→ Task:
Exactly as written, copy the lines of the data below from the first through the one containing "induction l as".

——————————

Lemma fold_find (P : Block → bool) (r : option Block) l :
  match (fold_stop (λ r b, if P b then (Some b, false) else (r, true)) r l) with
  | (r', true) => r' = r ∧ ∀ b, b ∈ l → P b = false
  | (r', false) => ∃ b, r' = Some b ∧ b ∈ l ∧ P b = true
  end.
Proof.
  induction l as [|b l IH]; simpl; [split; [done|by intros b ?%elem_of_nil]|].
  destruct (P b) eqn:Eb; [exists b; split_and!; [done|by left|done]|].
  destruct (fold_stop _ r l) as [r' []].
  - destruct IH as [-> IH]. split; [done|]. intros b' [->|?]%elem_of_cons; auto.
  - destruct IH as (b' & ? & ? & ?). exists b'. split_and!; [done|by right|done].
Qed.

Section parents.
Context (s : State) (others : list string) (Hwf : wf (view s) (st_rootId s :: others)).

Lemma Hroot_in : st_rootId s ∈ st_rootId s :: others.
Proof. by left. Qed.

Lemma PickParentOf_spec id p :
  PickParentOf s id = Some p ↔
  reach (view s) (st_rootId s) (b_Id p) ∧ view s !! b_Id p = Some p ∧ id ∈ b_ChildrenIds p.
Proof.
  destruct (Iterate_walk s) as (l & cyc & E & HI). unfold PickParentOf. rewrite HI.
  assert (cyc = false) as -> by (eapply (walk_acyclic _ _ Hwf); [apply Hroot_in|done]).
  pose proof (fold_find (λ b, has_child b id) None l) as Hf.
  destruct (fold_stop _ None l) as [r []]; cbn [finish iterated].
  - destruct Hf as [-> Hno]. split; [done|]. intros (Hr & Hp & Hin).
    assert (p ∈ l) as Hpl by (by eapply walk_complete). apply Hno in Hpl.
    apply has_child_spec in Hin. congruence.
  - destruct Hf as (b & -> & Hb & Hc%has_child_spec). destruct (walk_sound _ _ _ _ _ _ _ E Hb) as (i & Hi & Hri).
    assert (b_Id b = i) as Eid by (by eapply (wf_keys _ _ Hwf)). split.
    + intros [= <-]. by rewrite Eid.
    + intros (Hr & Hp & Hin).
      assert (i = b_Id p) as Eip by (eapply (wf_uniq _ _ Hwf i b (b_Id p) p id); try done; (eexists; split; [by left|done])).
      subst i. rewrite Eip in Hi. congruence.
Qed.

——————————

→ Your response:
Lemma fold_find (P : Block → bool) (r : option Block) l :
  match (fold_stop (λ r b, if P b then (Some b, false) else (r, true)) r l) with
  | (r', true) => r' = r ∧ ∀ b, b ∈ l → P b = false
  | (r', false) => ∃ b, r' = Some b ∧ b ∈ l ∧ P b = true
  end.
Proof.
  induction l as [|b l IH]; simpl; [split; [done|by intros b ?%elem_of_nil]|].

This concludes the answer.